It is a common belief that grooms cannot care less about wedding planning. Traditionally, a groom’s only duties include throwing the most talked about stag party, show up at the wedding in a suit picked by the bride and enjoy a honeymoon. Thus, many men, who would otherwise be more helpful, are discouraged by society’s attitude towards wedding planning.

Modern grooms know better than this. They are ready to get more involved in wedding planning and shoulder as many responsibilities as the bride. Only, it is important to approach the subject delicately. Ask your groom to take care of the flower arrangements, and you’ll see him running in the opposite direction. 

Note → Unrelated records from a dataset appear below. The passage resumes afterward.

(* ===== verification/RpcSystem.v ===== *)
(** * The RPC path end to end

    The client's frames through the server's codec to [RpcServer::on_frame],
    and the server's responses through [Codec::send] and a [TcpConnection] to
    the client's reader: the components of the other files composed as
    src/rpc/rpc_server.cpp and src/rpc/rpc_channel.cpp compose them. *)

From Stdlib Require Import ZArith Lia.
From S2P Require Import Prelude Cxx NetBuffer Codec Channel EpollPoller EventLoop TcpConnection.
From S2P Require Import Rpc RpcServer RpcChannel RpcCalls.
Import Protocol Proto.
Local Open Scope Z_scope.

Module RpcSystem.

(** A message whose serialization succeeds within the cap of the codec. *)
Definition sendable `{Message A} (m : A) : Prop :=
  (SerializeToString m).1 = true /\ zlen (SerializeToString m).2 <= kMaxBodySize.

Definition body_of `{Message A} (m : A) : bytes := (SerializeToString m).2.

Lemma sendable_parse `{MessageOk A} (m : A) : sendable m -> ParseFromString (body_of m) = Some m.
Proof. intros [Hok _]. by apply serialized_parses. Qed.

(** Bodies that parse back to the messages they were made from. *)
Lemma omap_bodies `{MessageOk A} (ms : list A) :
  Forall sendable ms -> omap ParseFromString (body_of <$> ms) = ms.
Proof.
  induction 1 as [|m ms Hm _ IH]; [done|]. simpl. rewrite sendable_parse by done.
  exact (f_equal (cons m) IH).
Qed.

Lemma bodies_capped `{Message A} (ms : list A) :
  Forall sendable ms -> Forall (fun body => zlen body <= kMaxBodySize) (body_of <$> ms).
Proof. intros Hms. rewrite Forall_fmap. eapply Forall_impl; [exact Hms|]. by intros m []. Qed.

(** ** Requests: from [CallMethod] to the server *)

Section requests.
Context {Conn U Msg N : Type} `{MessageOk RpcRequest} `{Message Msg}.
Abbreviation server := (RpcServer.t (Conn := Conn) (U := U) (Msg := Msg) (N := N)).
Variable host : Wire.endian.
Variable codec_send : Conn -> RpcResponse -> M N unit.
Variable answered : N -> list (Conn * RpcResponse).
Hypothesis codec_send_spec : forall conn resp n,
  wp (codec_send conn resp) n (fun n' _ => answered n' = answered n ++ [(conn, resp)]).

(** The connection's input buffer and the server; [RpcServer::on_message]
    gives the buffer to the codec, whose callback is [on_frame]. *)
Variable conn : Conn.
Definition on_frame (frame : bytes) : M (Buffer.t * server) unit :=
  zoom lens_snd (RpcServer.frame_arrives codec_send conn frame).
Variable err_cb_ : option (string -> M (Buffer.t * server) unit).
Variable force_close : M (Buffer.t * server) unit.
Hypothesis reject_returns : forall why w,
  wp (Codec.reject err_cb_ force_close why) w (fun w' _ => w'.1 = w.1).

(** What the server has done with the frames [fs]. *)
Definition processed (services : gmap string (RpcServer.Service U Msg)) (fs : list bytes)
    (w : Buffer.t * server) : Prop :=
  RpcServer.stopped w.2 = false /\
  RpcServer.accounted answered services (RpcServer.requests (pair conn <$> fs)) w.2.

Here are some tips to keep in mind when getting your groom involved in wedding planning:

Discuss it with him


The first step in actively involving your groom in planning your wedding is to tell him clearly, that you would like the two of you to plan your wedding together. Society’s norms may have him believe that he isn’t supposed to do anything as far as your wedding is concerned; it’s the bride’s sacred space. Once this is out of the way, ask him how he pictures your wedding like. Also ask him about the things that are important to him for his wedding day. Focus on what interest him most, what he is best at doing.  Listen carefully to what he has to offer, and you will know where he can help. More than anything else, the initial discussion will help make the two of you feel like a team that is ready to share responsibilities.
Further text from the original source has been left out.